I don't know if Arcadia felt it, so I took her arm -- maybe. Did we still have shape and form? Who knew.

"It's changing," I said. I could feel the gate open, and almost at the same time I felt her arms wind around my neck. Solid. Real.

We were leaving the stream. She might have said something -- I didn't hear. I was straining toward the un-change that was taking shape around us. Gradually and abruptly, skimming the refuse off the top of the stream -- returning us back to time and space, where we belonged. I wrapped my arms around her waist just to make sure, feeling the book -- my book, oh, you have no idea about my book -- pressed between us.

It was sort of like popping out of a bubble. The light was too bright, the sounds too harsh and real. Arcadia lifted her pale head, squinted in the sunlight -- had sunlight always been so yellow? So bright? -- and promptly buried it back against my neck. Normally I'd have reservations about a vampire being anywhere near my throat, but I've known Arcadia for a long time.

I think I stared at the sky for an hour, waiting for the world around me to become mundane again. Birds chirping in the trees, the breeze blowing grass and clouds, and a wagon with horses clopping along a rutted road.

Arcadia remained a stubborn lump in my lap. She could survive in sunlight, but she didn't like it much.

"I wonder where we are." My voice sounded strange. Blast it. "Talk to me, Arcadia."

"I want to go back." A sniffle.

I sighed. "Do you want to sit in the shade 'til nightfall?"

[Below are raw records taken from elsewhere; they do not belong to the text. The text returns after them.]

(** * generate_pdf.py: report synthesis of the linux-hardening playbook run

    A shallow embedding of [scripts/generate_pdf.py].  The script reads two
    JSON documents (the playbook execution trace and a facts snapshot),
    derives a [system_info] record and a per-task timeline, writes them as
    [final_report.json] and lays them out as [report.pdf].

    The embedding follows the script statement by statement.  Python values
    coming out of [json.load] are modelled by the type [json]; Python
    exceptions by the error monad [result]; the [for] loops with [break]
    and [continue] by structural recursion over the iterated list. *)

From Stdlib Require Import ZArith List String Ascii Bool Lia DecimalString Permutation.
Import ListNotations.
Open Scope string_scope.
Open Scope Z_scope.

(** ** Python values *)

(** What [json.load] returns.  An object is kept as the list of its items in
    insertion order (a Python [dict] iterates in that order); its keys are
    pairwise distinct in every value [json.load] builds.  JSON reals are not
    modelled: the numeric facts the script reads (memory in MB, number of
    vCPUs, mount size in bytes) are integers.  A string is a sequence of
    characters of type [ascii]. *)
#[warnings="-register-all"]
Inductive json : Type :=
| JNull : json
| JBool (b : bool) : json
| JInt (z : Z) : json
| JStr (s : string) : json
| JArr (l : list json) : json
| JObj (kvs : list (string * json)) : json.

(** The exceptions the script's own expressions can raise, and the two
    its output stage can meet: [OSError] when a file cannot be opened for
    writing and FPDF's [FPDFUnicodeEncodingException]. *)
Inductive exn : Type :=
| KeyError : exn
| TypeError : exn
| AttributeError : exn
| IndexError : exn
| OverflowError : exn
| OSError : exn
| FPDFUnicodeEncodingException : exn.

Inductive result (A : Type) : Type :=
| Ok (a : A) : result A
| Raise (e : exn) : result A.
Arguments Ok {A} a.
Arguments Raise {A} e.

Definition bind {A B : Type} (m : result A) (k : A -> result B) : result B :=
  match m with
  | Ok a => k a
  | Raise e => Raise e
  end.

Notation "x <- m ;; k" := (bind m (fun x => k))
  (at level 61, m at next level, right associativity).
Notation "' p <- m ;; k" := (bind m (fun p => k))
  (at level 61, p pattern, m at next level, right associativity).

(** [d.get(k)] on the items of a dict: the value stored under [k], if any. *)
Fixpoint lookup (k : string) (kvs : list (string * json)) : option json :=
  match kvs with
  | [] => None
  | (k', v) :: tl => if String.eqb k k' then Some v else lookup k tl
  end.

(** Truth value of a Python object ([if x:], [not x], [x or y]). *)
Definition truthy (v : json) : bool :=
  match v with
  | JNull => false
  | JBool b => b
  | JInt z => negb (z =? 0)
  | JStr s => negb (String.eqb s "")
  | JArr l => match l with [] => false | _ => true end
  | JObj kvs => match kvs with [] => false | _ => true end
  end.

(** [v.get(k, default)]: only a dict has the method. *)
Definition get_default (v : json) (k : string) (default : json) : result json :=
  match v with
  | JObj kvs => Ok (match lookup k kvs with Some x => x | None => default end)
  | _ => Raise AttributeError
  end.

(** [v.get(k)], whose default is [None]. *)
Definition get (v : json) (k : string) : result json := get_default v k JNull.

(** [v[k]] for a string key [k]: a missing key is a [KeyError]; lists and
    strings take integer indices only; the other values are not
    subscriptable. *)
Definition subscript (v : json) (k : string) : result json :=
  match v with
  | JObj kvs => match lookup k kvs with Some x => Ok x | None => Raise KeyError end
  | _ => Raise TypeError
  end.

(** [v == s] for a string literal [s]. *)
Definition eq_str (v : json) (s : string) : bool :=
  match v with
  | JStr s' => String.eqb s' s
  | _ => false
  end.

(** [needle in s] on strings, and the text after the first occurrence
    ([s.split(needle, 1)[1]] when [needle] occurs in [s]). *)
Fixpoint after_first (needle s : string) : option string :=
  if prefix needle s
  then Some (substring (String.length needle) (String.length s) s)
  else match s with
       | EmptyString => None
       | String _ s' => after_first needle s'
       end.

Definition is_substring (needle s : string) : bool :=
  match after_first needle s with Some _ => true | None => false end.
(** Past the checks on the AK, a call is its loop over the candidates. *)
Lemma VerifyAttestation_loop (attestation : Attestation) (opts : VerifyOpts)
    (akPubArea : Public) (akPubKey : PublicKey) (signHashAlg : Algorithm) :
  DecodePublic (AkPub attestation) = Ok akPubArea ->
  Public_Key akPubArea = Ok akPubKey ->
  (checkAkTrusted akPubKey opts = None
   \/ validateAkCert (AkCert attestation) (IntermediateCerts opts)
        (TrustedRootCerts opts) = None) ->
  GetSigningHashAlg akPubArea = Ok signHashAlg ->
  checkHashAlgSupported signHashAlg opts = None ->
  VerifyAttestation attestation opts =
    quoteLoop attestation opts akPubKey (supportedQuotes (Quotes attestation)) None.
Proof.
  intros Hdec Hkey Htrust Hsign Halg.
  unfold VerifyAttestation, verifyQuotes. rewrite Hdec, Hkey, Hsign, Halg.
  destruct Htrust as [-> | Hcert]; [ reflexivity | ].
  rewrite Hcert. now destruct (checkAkTrusted akPubKey opts).
Qed.

(** C1.  Given that an empty byte string is no certificate and that the
    AK public area decodes to a key, the call goes on past trust
    resolution exactly when (a) a key of [opts.TrustedAKs] equals the AK,
    per key type, or (b) the AK certificate parses and verifies against
    the pools; otherwise, and only then, it returns the untrusted-AK
    error, which carries the certificate path's failure next to the
    statement that the AK is untrusted, having tried no quote.  A trusted
    key that is neither an RSA nor an ECDSA key never compares equal. *)
Theorem VerifyAttestation_trust_resolution (attestation : Attestation)
    (opts : VerifyOpts) (akPubArea : Public) (akPubKey : PublicKey) :
  (forall cert, ParseCertificate [] <> Ok cert) ->
  DecodePublic (AkPub attestation) = Ok akPubArea ->
  Public_Key akPubArea = Ok akPubKey ->
  ((spec_AK_listed opts akPubKey \/ spec_AK_certified opts (AkCert attestation))
   <-> VerifyAttestation attestation opts
       = verifyQuotes attestation opts akPubArea akPubKey)
  /\ (~ (spec_AK_listed opts akPubKey \/ spec_AK_certified opts (AkCert attestation))
      <-> exists e,
          validateAkCert (AkCert attestation) (IntermediateCerts opts)
            (TrustedRootCerts opts) = Some e
          /\ VerifyAttestation attestation opts = ([], Err (ErrUntrustedAK e)))
  /\ (forall tag, pubKeysEqual akPubKey (OtherPublicKey tag) = false).
Proof.
  intros Hempty Hdec Hkey.
  assert (Hcert : validateAkCert (AkCert attestation) (IntermediateCerts opts)
                    (TrustedRootCerts opts) = None
                  <-> spec_AK_certified opts (AkCert attestation)).
  { rewrite validateAkCert_None. split; [ tauto | ].
    intros Hc. split; [ | assumption ].
    intros Hnil. destruct Hc as (cert & Hparse & _).
    rewrite Hnil in Hparse. now apply Hempty in Hparse. }
  pose proof (checkAkTrusted_None akPubKey opts) as Hlist.
  unfold VerifyAttestation. rewrite Hdec, Hkey.
  destruct (checkAkTrusted akPubKey opts) as [e0|].
  - destruct (validateAkCert (AkCert attestation) (IntermediateCerts opts)
                (TrustedRootCerts opts)) as [e|].
    + assert (Hno : ~ (spec_AK_listed opts akPubKey
                       \/ spec_AK_certified opts (AkCert attestation))).
      { intros [Hl | Hc]; [ apply Hlist in Hl | apply Hcert in Hc ]; discriminate. }
      split; [ | split; [ | apply pubKeysEqual_other ] ].
      * split; [ tauto | ]. intros Heq. symmetry in Heq.
        now apply verifyQuotes_not_untrusted in Heq.
      * split; [ eauto | intros _; exact Hno ].
    + split; [ | split; [ | apply pubKeysEqual_other ] ].
      * split; [ reflexivity | ]. intros _. right. now apply Hcert.
      * split; [ | intros (e & [=] & _) ].
        intros Hno. exfalso. apply Hno. right. now apply Hcert.
  - split; [ | split; [ | apply pubKeysEqual_other ] ].
    + split; [ reflexivity | ]. intros _. left. now apply Hlist.
    + split.
      * intros Hno. exfalso. apply Hno. left. now apply Hlist.
      * intros (e & _ & Heq).
        now apply verifyQuotes_not_untrusted in Heq.
Qed.
Lemma local_clip_size_witness :
  ∃ headers tone,
    outcome (handleGenerate deadWorld (request (Some 600000))) = Ok (Send headers tone)
    ∧ Z.of_nat (length tone)
      = 44 + 88200 * Z.min (durationSeconds (musicLengthMs (request (Some 600000)))) 30
    ∧ headers !! "Content-Length"
      = Some (pretty (44 + 88200
                      * Z.min (durationSeconds (musicLengthMs (request (Some 600000)))) 30)).
Proof.
  apply (local_clip_size deadWorld (request (Some 600000))
           (MkError "ElevenLabs API key is invalid")).
  - reflexivity.
  - reflexivity.
  - repeat constructor.
  - vm_compute. discriminate.
  - vm_compute. discriminate.
Defined.

(** X11: the encoder throws whenever the sample rate lies outside
    [0, 2147483647] or the payload has more than 4294967259 bytes (a 32-bit
    header field overflows), and returns whenever the sample rate lies inside
    and the payload has at most 1073741779 bytes (within the buffer limit of
    every Node build); whatever it returns carries the payload verbatim after
    byte 44, a RIFF size field equal to the file length minus 8, a data size
    field equal to the file length minus 44, and a byte rate equal to sample
    rate times block alignment. *)
Theorem createWavFile_domain audioData sampleRate :
  (sampleRate < 0 ∨ 2147483648 <= sampleRate ∨ 4294967259 < Z.of_nat (length audioData) →
   ∃ e, createWavFile audioData sampleRate = Throw e)
  ∧ (0 <= sampleRate < 2147483648 ∧ Z.of_nat (length audioData) <= 1073741779 →
     ∃ out, createWavFile audioData sampleRate = Ok out)
  ∧ ∀ out, createWavFile audioData sampleRate = Ok out →
      0 <= sampleRate < 2147483648
      ∧ Z.of_nat (length audioData) <= 4294967259
      ∧ drop 44 out = audioData
      ∧ readUInt32LE out 4 = Z.of_nat (length out) - 8
      ∧ readUInt32LE out 40 = Z.of_nat (length out) - 44
      ∧ readUInt32LE out 28 = readUInt32LE out 24 * readUInt16LE out 32.
Proof.
  split; [|split].
  - apply createWavFile_out_of_range.
  - intros [Hsr Hlen]. eexists. apply createWavFile_ok; lia.
  - intros out Hrun. apply createWavFile_inv in Hrun as (-> & Hsr & Hlen).
    rewrite length_app, length_wavHeaderBytes.
    assert (Hbr : sampleRate * 1 * 16 / 8 = 2 * sampleRate) by (Z.div_mod_to_equations; lia).
    split; [exact Hsr|]. split; [exact Hlen|].
    split; [reflexivity|]. unfold readUInt32LE, readUInt16LE.
    change (field _ 4 4) with (le32 (36 + Z.of_nat (length audioData))).
    change (field _ 40 4) with (le32 (Z.of_nat (length audioData))).
    change (field _ 28 4) with (le32 (sampleRate * 1 * 16 / 8)).
    change (field _ 24 4) with (le32 sampleRate).
    change (field _ 32 2) with (le16 (1 * 16 / 8)).
    rewrite !decodeLE_le32 by lia. rewrite decodeLE_le16 by field_ok.
    change (1 * 16 / 8) with 2. lia.
Qed.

She nodded firmly, face still buried against me.

"Come on, then. We'll have to get up and find some."

A much put-upon sigh. But she did move, finally. She blinked in the sun as I stood up, offering her my hand, which she ignored. I chose a direction and started walking, and she followed me. Good enough.

I didn't find any trees, though. Just a wooden fence and more grass. I followed it for a while, and I was almost convinced that turning around would be a better bet, when it widened up into something I'd never seen before. Arcadia stopped just behind me and pressed her hand into mine. I guess I should have been a little intimidated, too, but I wasn't.

It was a coliseum -- an arena -- the biggest I'd ever seen in all my travels. And it teemed with life. I could practically feel the currents of energy. I pressed my hand lightly against the book -- I keep it wrapped up in my tunic, most of the time -- and didn't get much reaction.

"Come on." I squeezed Arcadia's hand. "It's a good place."

She looked at me doubtfully.

"I promise."

She sighed, rolling her deeply violet eyes. "As long as there's food."

"More than you can possibly consume."

She smiled -- not the fanged grin she gets when she's feeling predatory, a real one. We started walking toward the arena.